EXTRACTED RECORDS:
(* ===== verification/LuaTable.v ===== *)
(** Lua tables as they are laid out (ltable.c, the hash of lstring.c, the
    logarithm of lobject.c): an array part for the keys 1..[sizearray] and a
    hash part, a chained scatter table with Brent's variation in one vector of
    nodes. [LuaApi] uses tables through their contents only; [TableChain],
    [TableResize] and [TableProps] show that this layout implements them. *)
From S2P Require Import Prelude LuaApi.

Module Table.

(** * Outcomes *)

(** The errors [luaG_runerror] raises here. *)
Inductive table_error : Type :=
| TableOverflow
| IndexIsNil
| IndexIsNaN
| InvalidKeyToNext.

Inductive tres (A : Type) : Type :=
| TRet (a : A)
| TErr (e : table_error)
| TUB (f : fault).
Arguments TRet {A} a.
Arguments TErr {A} e.
Arguments TUB {A} f.

#[export] Instance tres_ret : MRet tres := fun A a => TRet a.
#[export] Instance tres_bind : MBind tres := fun A B k m =>
  match m with TRet a => k a | TErr e => TErr e | TUB f => TUB f end.

Definition tlift {A} (r : cres A) : tres A :=
  match r with Ok a => TRet a | UB f => TUB f end.

(** * Data *)

(** A key of a node; the collector marks the keys of empty entries dead, which
    keeps the object's address. *)
Inductive tkey : Type :=
| KVal (v : lua_value)
| KDead (v : lua_value).

#[export] Instance tkey_eq_dec : EqDecision tkey.
Proof. solve_decision. Defined.

(** [next] is the place of the next node of the chain. *)
Record Node := mkNode {
  i_val : lua_value;
  i_key : tkey;
  next : option nat
}.

Definition dummynode_ : Node := mkNode LNil (KVal LNil) None.

(** [is_dummy] says that [node] points to the common [dummynode]; [lastfree]
    is a place in the node vector, and the place before the first one when the
    search for a free place has failed. [array] is the allocated block. *)
Record Table := mkTable {
  sizearray : Z;
  array : list lua_value;
  lsizenode : Z;
  node : list Node;
  is_dummy : bool;
  lastfree : Z
}.

(** Pointers to values that the search functions return. *)
Inductive tslot : Type :=
| SNilObject
| SArray (i : nat)
| SNode (i : nat).

#[export] Instance tslot_eq_dec : EqDecision tslot.
Proof. solve_decision. Defined.

Definition MAXBITS : Z := 26.
Definition MAXASIZE : Z := 2 ^ MAXBITS.

Definition twoto (x : Z) : Z := Z.shiftl 1 x.
Definition sizenode (t : Table) : Z := twoto (lsizenode t).

Definition isnil (v : lua_value) : bool := bool_decide (v = LNil).

Definition set_array (t : Table) (size : Z) (a : list lua_value) : Table :=
  mkTable size a (lsizenode t) (node t) (is_dummy t) (lastfree t).
Definition set_node (t : Table) (ns : list Node) : Table :=
  mkTable (sizearray t) (array t) (lsizenode t) ns (is_dummy t) (lastfree t).
Definition set_lastfree (t : Table) (lf : Z) : Table :=
  mkTable (sizearray t) (array t) (lsizenode t) (node t) (is_dummy t) lf.

Definition set_key (k : tkey) (n : Node) : Node := mkNode (i_val n) k (next n).
Definition set_val (v : lua_value) (n : Node) : Node := mkNode v (i_key n) (next n).
Definition set_next (m : option nat) (n : Node) : Node := mkNode (i_val n) (i_key n) m.

(** Reading and writing through the pointers. *)
Definition gnode (t : Table) (i : nat) : cres Node := of_option OutOfBounds (node t !! i).

Definition read_slot (t : Table) (s : tslot) : cres lua_value :=
  match s with
  | SNilObject => Ok LNil
  | SArray i => of_option OutOfBounds (array t !! i)
  | SNode i => n ← gnode t i; Ok (i_val n)
  end.

(** [luaO_nilobject] and [dummynode] are constants. *)
Definition write_slot (t : Table) (s : tslot) (v : lua_value) : cres Table :=
  match s with
  | SNilObject => UB WildPointer
  | SArray i => _ ← of_option OutOfBounds (array t !! i);
                Ok (set_array t (sizearray t) (<[i := v]> (array t)))
  | SNode i => if is_dummy t then UB WildPointer else
               _ ← gnode t i; Ok (set_node t (alter (set_val v) i (node t)))
  end.

(** * Logarithms (lobject.c) *)

(** The table of [luaO_log2]: 0, 1, twice 2, four times 3, ... *)
Definition log_2 : list Z :=
  0 :: concat ((fun i : nat => replicate (2 ^ i) (Z.of_nat i + 1)) <$> seq 0 8).

Fixpoint luaO_log2_loop (fuel : nat) (l x : Z) : cres Z :=
  match fuel with
  | O => UB Diverges
  | S fuel => if 256 <=? x then luaO_log2_loop fuel (l + 8) (Z.shiftr x 8)
              else n ← of_option OutOfBounds (log_2 !! Z.to_nat x); Ok (l + n)
  end.

Definition luaO_log2 (x : Z) : cres Z := luaO_log2_loop 4 (-1) x.

Definition ceillog2 (x : Z) : cres Z := l ← luaO_log2 (x - 1); Ok (l + 1).

(** * Hash functions *)

(** The hash [luaS_newlstr] gives a string: from its end, at most 32 of its
    characters. *)
Fixpoint str_hash_loop (fuel : nat) (str : list byte) (step l1 h : Z) : Z :=
  match fuel with
  | O => h
  | S fuel =>
      if step <=? l1 then
        let c := default 0 (byte.unsigned <$> str !! Z.to_nat (l1 - 1)) in
        str_hash_loop fuel str step (l1 - step)
          (Z.lxor h (uwrap32 (uwrap32 (Z.shiftl h 5) + Z.shiftr h 2 + c)))
      else h
  end.

Definition str_hash (str : list byte) : Z :=
  str_hash_loop (length str) str (Z.shiftr (blen str) 5 + 1) (blen str) (uwrap32 (blen str)).

(** What the machine decides: [lua_number2int], the sum of the [int]s that a
    [double] consists of, and the addresses of collectable objects. *)
Class TableEnv := {
  number2int : lua_Number -> Z;
  number_words : lua_Number -> Z;
  gcvalue : lua_value -> Z
}.

(** luaconf.h asks of [lua_number2int] that it converts to [int], with any
    rounding method. *)
Class TableEnvOk `{!TableEnv} := {
  number2int_range n : in_int (number2int n) = true;
  number2int_exact z : in_int z = true -> number2int (NInt z) = z
}.

Section Operations.
Context `{!TableEnv}.

Definition luai_numeq (a b : lua_Number) : bool :=
  match a with NNaN => false | _ => bool_decide (a = b) end.

Definition hashpow2 (t : Table) (n : Z) : nat := Z.to_nat (Z.land n (sizenode t - 1)).
Definition hashmod (t : Table) (n : Z) : nat :=
  Z.to_nat (uwrap32 n mod Z.lor (sizenode t - 1) 1).

Definition hashnum (t : Table) (n : lua_Number) : nat :=
  if luai_numeq n (NInt 0) then 0%nat else hashmod t (number_words n).

Definition hashpointer (t : Table) (p : Z) : nat := hashmod t p.

Definition mainposition (t : Table) (key : lua_value) : nat :=
  match key with
  | LNumber n => hashnum t n
  | LString s => hashpow2 t (str_hash s)
  | LBool b => hashpow2 t (if b then 1 else 0)
  | LLight p => hashpointer t p
  | _ => hashpointer t (gcvalue key)
  end.

(** The same for the key of a node; a dead key is hashed by its address. *)
Definition mainposition_of (t : Table) (k : tkey) : nat :=
  match k with KVal v => mainposition t v | KDead v => hashpointer t (gcvalue v) end.

(** * Searching *)

(** [luaO_rawequalObj(key2tval(n), key)]: a dead key has a type of its own. *)
Definition key_is (key : lua_value) (n : Node) : bool :=
  match i_key n with KVal k => raweq k key | KDead _ => false end.

(** The search loop: from node [n] along the chain. *)
Fixpoint chain_find (fuel : nat) (ns : list Node) (p : Node -> bool) (n : nat) : cres (option nat) :=
  match fuel with
  | O => UB Diverges
  | S fuel =>
      nd ← of_option OutOfBounds (ns !! n);
      if (p nd : bool) then Ok (Some n)
      else match next nd with Some m => chain_find fuel ns p m | None => Ok None end
  end.

Definition find_slot (t : Table) (p : Node -> bool) (n : nat) : cres tslot :=
  r ← chain_find (length (node t)) (node t) p n;
  Ok (match r with Some i => SNode i | None => SNilObject end).

Definition key_is_num (nk : lua_Number) (n : Node) : bool :=
  match i_key n with KVal (LNumber m) => luai_numeq m nk | _ => false end.

Definition luaH_getnum (t : Table) (key : Z) : cres tslot :=
  if uwrap32 (key - 1) <? uwrap32 (sizearray t) then Ok (SArray (Z.to_nat (key - 1)))
  else find_slot t (key_is_num (NInt key)) (hashnum t (NInt key)).

Definition key_is_str (s : list byte) (n : Node) : bool :=
  match i_key n with KVal (LString s') => bool_decide (s' = s) | _ => false end.

Definition luaH_getstr (t : Table) (key : list byte) : cres tslot :=
  find_slot t (key_is_str key) (hashpow2 t (str_hash key)).

Definition luaH_get (t : Table) (key : lua_value) : cres tslot :=
  match key with
  | LNil => Ok SNilObject
  | LString s => luaH_getstr t s
  | LNumber n =>
      let k := number2int n in
      if luai_numeq (NInt k) n then luaH_getnum t k
      else find_slot t (key_is key) (mainposition t key)
  | _ => find_slot t (key_is key) (mainposition t key)
  end.

(** * Counting keys for a rehash *)

Definition arrayindex (key : lua_value) : Z :=
  match key with
  | LNumber n => let k := number2int n in if luai_numeq (NInt k) n then k else -1
  | _ => -1
  end.

(** [nums[i] += c] *)
Definition bump (nums : list Z) (i c : Z) : cres (list Z) :=
  n ← of_option OutOfBounds (nums !! Z.to_nat i); Ok (<[Z.to_nat i := n + c]> nums).

Definition countint (key : lua_value) (nums : list Z) : cres (Z * list Z) :=
  let k := arrayindex key in
  if (0 <? k) && (k <=? MAXASIZE) then
    i ← ceillog2 k; nums ← bump nums i 1; Ok (1, nums)
  else Ok (0, nums).

(** The inner loop of [numusearray]: [k] rounds from [i] on. *)
Fixpoint count_slice (k : nat) (a : list lua_value) (i lc : Z) : cres Z :=
  match k with
  | O => Ok lc
  | S k => v ← of_option OutOfBounds (a !! Z.to_nat (i - 1));
           count_slice k a (i + 1) (if isnil v then lc else lc + 1)
  end.

Fixpoint numusearray_loop (fuel : nat) (t : Table) (nums : list Z) (lg ttlg ause i : Z) :
  cres (Z * list Z) :=
  match fuel with
  | O => UB Diverges
  | S fuel =>
      if lg <=? MAXBITS then
        if (sizearray t <? ttlg) && (sizearray t <? i) then Ok (ause, nums)
        else
          let lim := if sizearray t <? ttlg then sizearray t else ttlg in
          lc ← count_slice (Z.to_nat (lim + 1 - i)) (array t) i 0;
          nums ← bump nums lg lc;
          numusearray_loop fuel t nums (lg + 1) (ttlg * 2) (ause + lc) (Z.max i (lim + 1))
      else Ok (ause, nums)
  end.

YOUR TASK:
All lines above from the one containing "number2int : lua_Number -> Z;" to the one containing "number2int_range n : in_int" must be repeated exactly, both lines included, and no others.

SOLVED PROBLEM:
  number2int : lua_Number -> Z;
  number_words : lua_Number -> Z;
  gcvalue : lua_value -> Z
}.

(** luaconf.h asks of [lua_number2int] that it converts to [int], with any
    rounding method. *)
Class TableEnvOk `{!TableEnv} := {
  number2int_range n : in_int (number2int n) = true;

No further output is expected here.